DATASET EXTRACT section start

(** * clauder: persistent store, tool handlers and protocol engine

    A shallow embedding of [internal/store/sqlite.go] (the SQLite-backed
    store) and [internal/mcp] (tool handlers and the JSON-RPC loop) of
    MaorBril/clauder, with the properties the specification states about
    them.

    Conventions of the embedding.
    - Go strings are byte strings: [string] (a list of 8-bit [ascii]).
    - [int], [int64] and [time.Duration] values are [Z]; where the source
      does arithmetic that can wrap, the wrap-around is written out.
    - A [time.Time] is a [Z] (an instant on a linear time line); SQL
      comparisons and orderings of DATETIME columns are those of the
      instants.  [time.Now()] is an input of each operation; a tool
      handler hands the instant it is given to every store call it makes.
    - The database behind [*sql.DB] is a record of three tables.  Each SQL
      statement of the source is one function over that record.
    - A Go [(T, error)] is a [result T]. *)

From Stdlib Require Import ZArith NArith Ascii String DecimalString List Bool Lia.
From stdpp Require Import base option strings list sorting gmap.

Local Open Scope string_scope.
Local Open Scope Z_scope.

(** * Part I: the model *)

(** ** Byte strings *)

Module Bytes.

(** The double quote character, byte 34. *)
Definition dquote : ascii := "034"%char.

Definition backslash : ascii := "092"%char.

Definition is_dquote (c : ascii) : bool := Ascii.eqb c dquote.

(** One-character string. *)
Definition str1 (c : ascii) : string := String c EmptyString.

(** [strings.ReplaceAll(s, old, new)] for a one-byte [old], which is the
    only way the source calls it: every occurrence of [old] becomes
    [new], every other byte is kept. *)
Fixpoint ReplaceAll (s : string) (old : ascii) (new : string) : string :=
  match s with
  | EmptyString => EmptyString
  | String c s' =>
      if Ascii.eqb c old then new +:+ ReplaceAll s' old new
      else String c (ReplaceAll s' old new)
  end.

DATASET EXTRACT section end
DATASET EXTRACT section start

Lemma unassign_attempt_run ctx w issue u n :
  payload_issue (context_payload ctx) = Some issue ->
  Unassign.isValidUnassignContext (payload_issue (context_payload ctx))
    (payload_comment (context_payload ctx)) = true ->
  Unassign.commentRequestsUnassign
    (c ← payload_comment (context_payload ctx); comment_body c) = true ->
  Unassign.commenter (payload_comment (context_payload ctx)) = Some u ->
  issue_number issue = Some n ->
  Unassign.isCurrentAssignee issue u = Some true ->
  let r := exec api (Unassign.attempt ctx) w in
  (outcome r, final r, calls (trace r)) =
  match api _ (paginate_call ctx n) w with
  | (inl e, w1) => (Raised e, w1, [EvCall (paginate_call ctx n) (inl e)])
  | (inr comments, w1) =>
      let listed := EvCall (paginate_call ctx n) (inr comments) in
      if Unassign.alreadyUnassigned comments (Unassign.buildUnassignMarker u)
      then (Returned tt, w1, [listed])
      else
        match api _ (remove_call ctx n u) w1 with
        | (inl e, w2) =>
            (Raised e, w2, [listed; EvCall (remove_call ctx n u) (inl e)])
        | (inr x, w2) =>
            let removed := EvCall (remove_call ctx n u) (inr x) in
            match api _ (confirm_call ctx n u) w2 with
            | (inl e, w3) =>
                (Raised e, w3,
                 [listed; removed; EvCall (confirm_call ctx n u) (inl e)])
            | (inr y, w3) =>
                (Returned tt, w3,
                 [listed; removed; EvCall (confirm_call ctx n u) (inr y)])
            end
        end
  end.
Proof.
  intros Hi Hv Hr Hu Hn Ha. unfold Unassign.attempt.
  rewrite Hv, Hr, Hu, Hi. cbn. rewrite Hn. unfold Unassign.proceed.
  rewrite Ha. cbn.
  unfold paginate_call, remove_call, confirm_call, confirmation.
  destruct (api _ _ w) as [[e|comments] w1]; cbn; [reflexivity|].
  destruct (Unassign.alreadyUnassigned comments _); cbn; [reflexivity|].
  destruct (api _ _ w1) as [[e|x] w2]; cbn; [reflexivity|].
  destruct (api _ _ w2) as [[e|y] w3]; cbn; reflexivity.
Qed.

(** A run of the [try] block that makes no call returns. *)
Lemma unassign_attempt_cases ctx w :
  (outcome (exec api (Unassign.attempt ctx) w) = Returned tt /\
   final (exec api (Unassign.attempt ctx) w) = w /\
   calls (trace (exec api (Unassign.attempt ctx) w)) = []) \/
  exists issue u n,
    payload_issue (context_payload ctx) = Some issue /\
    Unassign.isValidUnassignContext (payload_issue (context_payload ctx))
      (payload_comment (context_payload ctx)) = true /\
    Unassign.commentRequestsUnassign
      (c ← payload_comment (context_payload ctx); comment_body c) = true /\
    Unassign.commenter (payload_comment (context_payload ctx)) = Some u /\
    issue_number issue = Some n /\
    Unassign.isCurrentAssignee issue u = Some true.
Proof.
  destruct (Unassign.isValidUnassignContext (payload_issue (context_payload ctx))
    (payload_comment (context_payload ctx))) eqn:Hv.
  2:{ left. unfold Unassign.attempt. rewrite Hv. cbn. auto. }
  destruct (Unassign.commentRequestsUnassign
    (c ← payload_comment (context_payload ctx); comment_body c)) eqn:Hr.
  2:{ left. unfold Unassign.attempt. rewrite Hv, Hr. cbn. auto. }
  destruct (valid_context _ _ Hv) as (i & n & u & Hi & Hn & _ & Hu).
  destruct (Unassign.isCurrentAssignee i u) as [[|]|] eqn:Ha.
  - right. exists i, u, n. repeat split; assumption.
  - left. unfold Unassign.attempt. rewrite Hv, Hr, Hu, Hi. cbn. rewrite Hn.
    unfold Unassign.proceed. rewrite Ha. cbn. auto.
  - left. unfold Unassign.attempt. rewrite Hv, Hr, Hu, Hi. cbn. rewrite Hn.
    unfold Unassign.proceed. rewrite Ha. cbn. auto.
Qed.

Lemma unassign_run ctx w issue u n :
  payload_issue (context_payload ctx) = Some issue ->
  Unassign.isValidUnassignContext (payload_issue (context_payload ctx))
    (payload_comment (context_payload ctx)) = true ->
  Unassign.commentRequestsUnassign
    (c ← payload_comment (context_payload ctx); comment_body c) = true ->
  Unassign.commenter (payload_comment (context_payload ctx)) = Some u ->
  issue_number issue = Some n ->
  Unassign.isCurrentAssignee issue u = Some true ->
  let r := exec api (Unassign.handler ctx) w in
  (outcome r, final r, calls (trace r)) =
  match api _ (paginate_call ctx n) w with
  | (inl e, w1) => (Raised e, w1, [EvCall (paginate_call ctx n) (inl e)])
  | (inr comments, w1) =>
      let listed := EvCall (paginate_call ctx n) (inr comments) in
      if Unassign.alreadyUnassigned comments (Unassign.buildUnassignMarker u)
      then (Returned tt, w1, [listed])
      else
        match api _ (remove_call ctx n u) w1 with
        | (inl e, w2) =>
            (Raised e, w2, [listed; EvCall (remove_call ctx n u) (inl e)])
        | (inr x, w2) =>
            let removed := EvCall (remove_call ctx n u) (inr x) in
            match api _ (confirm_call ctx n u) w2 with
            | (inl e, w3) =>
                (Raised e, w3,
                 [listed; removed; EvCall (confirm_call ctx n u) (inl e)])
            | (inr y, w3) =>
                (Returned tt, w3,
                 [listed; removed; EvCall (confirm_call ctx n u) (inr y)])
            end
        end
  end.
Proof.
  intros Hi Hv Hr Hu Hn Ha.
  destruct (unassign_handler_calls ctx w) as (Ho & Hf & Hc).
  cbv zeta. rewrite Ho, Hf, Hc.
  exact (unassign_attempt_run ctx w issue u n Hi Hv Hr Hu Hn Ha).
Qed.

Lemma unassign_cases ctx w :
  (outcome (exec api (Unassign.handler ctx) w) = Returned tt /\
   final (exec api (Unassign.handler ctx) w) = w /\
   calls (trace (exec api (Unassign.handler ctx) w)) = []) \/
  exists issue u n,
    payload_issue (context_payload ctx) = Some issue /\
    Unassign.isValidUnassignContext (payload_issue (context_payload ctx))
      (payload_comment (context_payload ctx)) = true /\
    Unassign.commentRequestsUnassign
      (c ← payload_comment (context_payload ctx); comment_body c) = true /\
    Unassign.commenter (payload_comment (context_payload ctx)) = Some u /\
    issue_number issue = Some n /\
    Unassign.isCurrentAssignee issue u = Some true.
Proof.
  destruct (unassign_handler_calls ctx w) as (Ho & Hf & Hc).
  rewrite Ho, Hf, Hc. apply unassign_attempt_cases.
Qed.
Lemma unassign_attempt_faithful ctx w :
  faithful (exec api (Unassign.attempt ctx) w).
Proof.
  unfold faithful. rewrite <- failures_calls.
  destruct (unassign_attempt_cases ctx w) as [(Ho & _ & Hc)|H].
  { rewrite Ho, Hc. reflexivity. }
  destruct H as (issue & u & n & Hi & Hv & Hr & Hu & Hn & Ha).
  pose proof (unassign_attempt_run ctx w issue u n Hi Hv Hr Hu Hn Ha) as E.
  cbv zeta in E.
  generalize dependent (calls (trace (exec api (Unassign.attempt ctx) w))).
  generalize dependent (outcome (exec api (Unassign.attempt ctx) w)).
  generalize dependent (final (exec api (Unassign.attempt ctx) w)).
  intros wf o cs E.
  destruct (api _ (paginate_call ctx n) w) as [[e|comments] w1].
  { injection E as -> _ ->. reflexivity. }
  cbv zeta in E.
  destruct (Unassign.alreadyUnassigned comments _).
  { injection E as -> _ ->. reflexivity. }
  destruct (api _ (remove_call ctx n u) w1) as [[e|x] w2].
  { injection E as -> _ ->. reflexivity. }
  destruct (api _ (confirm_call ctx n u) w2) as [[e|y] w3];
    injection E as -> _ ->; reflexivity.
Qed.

DATASET EXTRACT section end

→ TASK
When you reach the line with "(** * clauder: persistent" in the records above, start writing out lines exactly, and stop once the line with "String c s' =>" has been written; include nothing else.

→ EXERCISE RESULT
(** * clauder: persistent store, tool handlers and protocol engine

    A shallow embedding of [internal/store/sqlite.go] (the SQLite-backed
    store) and [internal/mcp] (tool handlers and the JSON-RPC loop) of
    MaorBril/clauder, with the properties the specification states about
    them.

    Conventions of the embedding.
    - Go strings are byte strings: [string] (a list of 8-bit [ascii]).
    - [int], [int64] and [time.Duration] values are [Z]; where the source
      does arithmetic that can wrap, the wrap-around is written out.
    - A [time.Time] is a [Z] (an instant on a linear time line); SQL
      comparisons and orderings of DATETIME columns are those of the
      instants.  [time.Now()] is an input of each operation; a tool
      handler hands the instant it is given to every store call it makes.
    - The database behind [*sql.DB] is a record of three tables.  Each SQL
      statement of the source is one function over that record.
    - A Go [(T, error)] is a [result T]. *)

From Stdlib Require Import ZArith NArith Ascii String DecimalString List Bool Lia.
From stdpp Require Import base option strings list sorting gmap.

Local Open Scope string_scope.
Local Open Scope Z_scope.

(** * Part I: the model *)

(** ** Byte strings *)

Module Bytes.

(** The double quote character, byte 34. *)
Definition dquote : ascii := "034"%char.

Definition backslash : ascii := "092"%char.

Definition is_dquote (c : ascii) : bool := Ascii.eqb c dquote.

(** One-character string. *)
Definition str1 (c : ascii) : string := String c EmptyString.

(** [strings.ReplaceAll(s, old, new)] for a one-byte [old], which is the
    only way the source calls it: every occurrence of [old] becomes
    [new], every other byte is kept. *)
Fixpoint ReplaceAll (s : string) (old : ascii) (new : string) : string :=
  match s with
  | EmptyString => EmptyString
  | String c s' =>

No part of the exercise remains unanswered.